If you are having a craniotomy, the surgeon makes a cut in the scalp and removes a small piece of the skull. For a less invasive surgery, the surgeon may only make a small hole in the skull. Once the tumor is removed, the piece of bone is reattached to the skull with small plates and screws.
In an endoscopic brain tumor surgery, the surgeon inserts the endoscope into the hole in the skull. The light and camera on the endoscope help the surgeon see inside the brain to locate the tumor. Then, special tiny instruments are inserted into the hole with the endoscope to remove the tumor. If you're having laser ablation brain tumor surgery, the laser burns the tumor and destroys it. If you're having a biopsy, the tiny instruments remove a small sample of the tissue.
If you are having awake craniotomy, you may be asked to answer questions during your surgery.

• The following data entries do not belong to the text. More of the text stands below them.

(* ===== verification/PayoutIntent.v ===== *)
(** * Payout intents: [backend/src/services/payoutIntent.service.ts]

    The durable record that makes fund-moving calls idempotent. The intent
    table is any [Table] keyed by the unique [idempotencyKey]; [sha256] is a
    parameter. A method that throws may still have written (nothing here runs in
    a transaction), so every method returns the table it leaves behind together
    with its result. *)

From S2P Require Import Prelude JsString Prisma.

Inductive PayoutIntentStatus : Type := PENDING | SUBMITTED | CONFIRMED | FAILED.
Inductive PayoutKind : Type := RELEASE | MILESTONE_RELEASE | REFUND | CLAWBACK.

#[global] Instance PayoutIntentStatus_eq_dec : EqDecision PayoutIntentStatus.
Proof. solve_decision. Defined.
#[global] Instance PayoutKind_eq_dec : EqDecision PayoutKind.
Proof. solve_decision. Defined.

Definition kindName (k : PayoutKind) : string :=
  match k with
  | RELEASE => "RELEASE" | MILESTONE_RELEASE => "MILESTONE_RELEASE"
  | REFUND => "REFUND" | CLAWBACK => "CLAWBACK"
  end.

Definition TERMINAL_STATUSES : list PayoutIntentStatus := [CONFIRMED].
Definition UNRESOLVED_STATUSES : list PayoutIntentStatus := [PENDING; SUBMITTED].

Record PayoutIntentInput : Type := {
  in_idempotencyKey : option string;
  in_kind : PayoutKind;
  in_tradeId : string;
  in_milestoneIndex : option Z;
  in_amountUsdc : string;
  in_destination : string;
  in_requestedBy : string;
}.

If you are having brain stereotactic radiosurgery, you remain awake during the procedure. Since this surgery is painless and no cut is made, you won't have pain medicine. You may have a medicine to help you relax if you feel nervous. Your healthcare team places a headframe on your head and attaches it with four pins. This helps keep your head still and guides the radiation beams during the procedure. Then, strong beams of radiation are pointed directly at the tumor to destroy it.
After brain tumor surgery
Right after brain tumor surgery, you go to a recovery room. You'll likely be in a special recovery unit for people who have had brain surgery. You'll still be hooked up to machines that monitor your breathing, heart rate and other vital signs. You may have a bandage over your head if the surgeon had to make a cut. You will likely have a needle in a vein in your hand or arm, called an IV, to deliver fluids and medicines. You may have a drain placed in your skull to allow extra fluid to flow out.
You have medicines to help you manage your pain. You may get other medicines to help reduce your risk of infection, manage swelling or prevent seizures. Your healthcare team watches you during recovery to look for complications such as bleeding, seizures or infection.
You get up and walk around as soon as possible after brain tumor surgery, usually the same day or the next day.
You may have an imaging test, such as a brain MRI or brain CT, to check for swelling and other concerns after surgery.
You will likely need to stay in the hospital for a while after your surgery. How long depends on the type of surgery you had and how well you are recovering. Hospital stays can range from a few days to a week.
Recovery at home
Once you can go home, it may take several weeks of rest before you can get back to your typical daily activities. Avoid lifting heavy things and doing vigorous exercises and activities.
If you have a wound from the surgery, your healthcare professional shows you how to take care of it and tells you about any signs of infection to watch for.
You may need rehabilitative therapy after brain tumor surgery to help your body get back to its previous strength and function. Therapy can include physical therapy or speech therapy.
Results
Results of brain tumor surgery depend on the goals and reason for the surgery. Results can include:
- Complete removal of the tumor.
- Partial removal of the tumor.
- Relief of symptoms such as hearing or vision loss, dizziness, seizures, or headaches.
- Diagnosis of the type and stage of tumor if your surgery was a biopsy to collect and study a sample of the tumor.
You may need additional treatment after brain tumor surgery. This may include chemotherapy or radiation therapy to destroy any remaining cancer cells.
Prognosis after brain tumor surgery
Prognosis depends on the type and stage of tumor and other factors such as your age and overall health. Noncancerous tumors, also called benign tumors, usually have a very good prognosis after brain tumor surgery. The prognosis for malignant or cancerous tumors varies widely.